-- Task directions --
Using the data that follows, return exactly the lines from the one that contains "- destruct (String.eqb_spec" through the one that contains "Section stale.", ends included.

[Stored data]

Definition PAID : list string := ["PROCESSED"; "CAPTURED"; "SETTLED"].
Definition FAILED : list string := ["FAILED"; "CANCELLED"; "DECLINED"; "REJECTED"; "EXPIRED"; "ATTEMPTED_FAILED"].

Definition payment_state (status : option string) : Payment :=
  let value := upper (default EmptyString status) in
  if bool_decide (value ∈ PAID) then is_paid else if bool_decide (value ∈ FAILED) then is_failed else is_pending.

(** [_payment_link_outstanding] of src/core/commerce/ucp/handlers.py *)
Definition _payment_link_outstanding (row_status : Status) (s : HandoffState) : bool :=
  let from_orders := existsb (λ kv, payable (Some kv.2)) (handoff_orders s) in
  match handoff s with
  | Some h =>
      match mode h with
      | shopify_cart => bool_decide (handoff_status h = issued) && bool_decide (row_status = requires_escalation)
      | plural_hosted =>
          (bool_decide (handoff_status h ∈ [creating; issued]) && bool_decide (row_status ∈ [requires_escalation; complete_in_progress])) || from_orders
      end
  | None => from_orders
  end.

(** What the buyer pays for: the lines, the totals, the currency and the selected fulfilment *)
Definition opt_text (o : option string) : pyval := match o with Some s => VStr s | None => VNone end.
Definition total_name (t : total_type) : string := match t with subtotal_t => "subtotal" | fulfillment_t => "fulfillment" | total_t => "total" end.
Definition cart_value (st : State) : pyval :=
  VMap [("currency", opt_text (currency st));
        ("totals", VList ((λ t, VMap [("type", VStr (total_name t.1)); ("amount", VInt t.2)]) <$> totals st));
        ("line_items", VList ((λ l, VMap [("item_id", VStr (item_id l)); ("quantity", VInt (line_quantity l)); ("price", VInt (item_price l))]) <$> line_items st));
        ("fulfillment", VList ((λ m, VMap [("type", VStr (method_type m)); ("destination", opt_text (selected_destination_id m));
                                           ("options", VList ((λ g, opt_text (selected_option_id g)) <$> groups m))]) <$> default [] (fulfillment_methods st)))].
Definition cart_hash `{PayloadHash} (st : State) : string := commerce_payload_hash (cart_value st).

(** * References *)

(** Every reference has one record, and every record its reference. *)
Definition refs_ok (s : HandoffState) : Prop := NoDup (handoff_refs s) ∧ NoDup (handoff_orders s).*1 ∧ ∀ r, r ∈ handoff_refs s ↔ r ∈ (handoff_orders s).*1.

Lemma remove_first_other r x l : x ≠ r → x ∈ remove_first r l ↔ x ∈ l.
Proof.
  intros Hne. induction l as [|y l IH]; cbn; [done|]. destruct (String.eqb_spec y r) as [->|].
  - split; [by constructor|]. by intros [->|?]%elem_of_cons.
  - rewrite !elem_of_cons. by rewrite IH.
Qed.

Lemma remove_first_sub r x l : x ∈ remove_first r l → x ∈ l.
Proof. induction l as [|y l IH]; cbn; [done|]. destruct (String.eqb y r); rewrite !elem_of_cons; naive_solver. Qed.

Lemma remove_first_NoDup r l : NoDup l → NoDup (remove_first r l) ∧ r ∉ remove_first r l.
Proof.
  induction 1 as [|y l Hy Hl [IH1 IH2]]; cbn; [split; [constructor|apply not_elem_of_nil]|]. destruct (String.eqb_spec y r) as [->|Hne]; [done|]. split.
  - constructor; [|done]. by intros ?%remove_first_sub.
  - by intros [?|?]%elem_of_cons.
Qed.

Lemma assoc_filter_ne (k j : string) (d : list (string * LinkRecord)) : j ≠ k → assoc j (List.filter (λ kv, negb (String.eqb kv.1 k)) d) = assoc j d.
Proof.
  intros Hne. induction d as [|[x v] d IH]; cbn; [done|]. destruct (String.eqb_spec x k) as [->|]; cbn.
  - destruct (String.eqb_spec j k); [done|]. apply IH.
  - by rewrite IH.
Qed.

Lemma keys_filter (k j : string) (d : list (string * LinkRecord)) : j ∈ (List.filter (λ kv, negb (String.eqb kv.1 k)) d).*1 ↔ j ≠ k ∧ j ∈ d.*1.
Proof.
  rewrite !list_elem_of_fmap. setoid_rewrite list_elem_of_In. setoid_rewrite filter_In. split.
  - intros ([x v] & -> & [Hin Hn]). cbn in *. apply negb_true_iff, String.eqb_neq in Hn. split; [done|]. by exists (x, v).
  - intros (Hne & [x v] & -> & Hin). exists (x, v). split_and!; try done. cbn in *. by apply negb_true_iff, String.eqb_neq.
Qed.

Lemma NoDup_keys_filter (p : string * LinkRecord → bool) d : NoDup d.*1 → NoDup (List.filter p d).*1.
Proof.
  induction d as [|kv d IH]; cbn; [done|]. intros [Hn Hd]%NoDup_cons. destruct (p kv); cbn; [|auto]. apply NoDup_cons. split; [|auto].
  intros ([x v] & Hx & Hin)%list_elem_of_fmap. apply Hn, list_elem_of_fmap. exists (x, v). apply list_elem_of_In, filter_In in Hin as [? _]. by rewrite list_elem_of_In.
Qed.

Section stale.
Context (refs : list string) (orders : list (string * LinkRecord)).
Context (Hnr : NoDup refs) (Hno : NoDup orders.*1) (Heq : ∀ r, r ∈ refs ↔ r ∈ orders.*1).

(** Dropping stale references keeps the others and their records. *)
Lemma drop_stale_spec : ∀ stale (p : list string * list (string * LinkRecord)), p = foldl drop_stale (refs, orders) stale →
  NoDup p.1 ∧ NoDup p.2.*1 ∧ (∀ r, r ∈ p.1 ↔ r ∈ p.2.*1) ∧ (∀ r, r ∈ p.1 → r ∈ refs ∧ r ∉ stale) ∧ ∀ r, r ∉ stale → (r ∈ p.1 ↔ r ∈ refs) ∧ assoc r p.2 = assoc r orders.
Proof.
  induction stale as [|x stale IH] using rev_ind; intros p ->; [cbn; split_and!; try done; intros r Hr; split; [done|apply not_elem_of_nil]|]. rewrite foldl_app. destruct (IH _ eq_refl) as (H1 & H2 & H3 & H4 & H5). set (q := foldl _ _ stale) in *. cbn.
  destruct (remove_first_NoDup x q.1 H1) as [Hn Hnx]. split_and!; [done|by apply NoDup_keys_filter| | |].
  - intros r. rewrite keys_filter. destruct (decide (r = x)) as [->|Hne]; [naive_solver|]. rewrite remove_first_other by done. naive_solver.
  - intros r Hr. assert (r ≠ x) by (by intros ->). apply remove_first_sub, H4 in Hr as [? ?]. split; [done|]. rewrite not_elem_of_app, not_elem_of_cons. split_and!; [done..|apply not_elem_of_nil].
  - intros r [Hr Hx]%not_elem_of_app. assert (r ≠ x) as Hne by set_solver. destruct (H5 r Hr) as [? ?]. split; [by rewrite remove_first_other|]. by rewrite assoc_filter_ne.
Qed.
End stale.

-- Finished exercise --
  - destruct (String.eqb_spec j k); [done|]. apply IH.
  - by rewrite IH.
Qed.

Lemma keys_filter (k j : string) (d : list (string * LinkRecord)) : j ∈ (List.filter (λ kv, negb (String.eqb kv.1 k)) d).*1 ↔ j ≠ k ∧ j ∈ d.*1.
Proof.
  rewrite !list_elem_of_fmap. setoid_rewrite list_elem_of_In. setoid_rewrite filter_In. split.
  - intros ([x v] & -> & [Hin Hn]). cbn in *. apply negb_true_iff, String.eqb_neq in Hn. split; [done|]. by exists (x, v).
  - intros (Hne & [x v] & -> & Hin). exists (x, v). split_and!; try done. cbn in *. by apply negb_true_iff, String.eqb_neq.
Qed.

Lemma NoDup_keys_filter (p : string * LinkRecord → bool) d : NoDup d.*1 → NoDup (List.filter p d).*1.
Proof.
  induction d as [|kv d IH]; cbn; [done|]. intros [Hn Hd]%NoDup_cons. destruct (p kv); cbn; [|auto]. apply NoDup_cons. split; [|auto].
  intros ([x v] & Hx & Hin)%list_elem_of_fmap. apply Hn, list_elem_of_fmap. exists (x, v). apply list_elem_of_In, filter_In in Hin as [? _]. by rewrite list_elem_of_In.
Qed.

Section stale.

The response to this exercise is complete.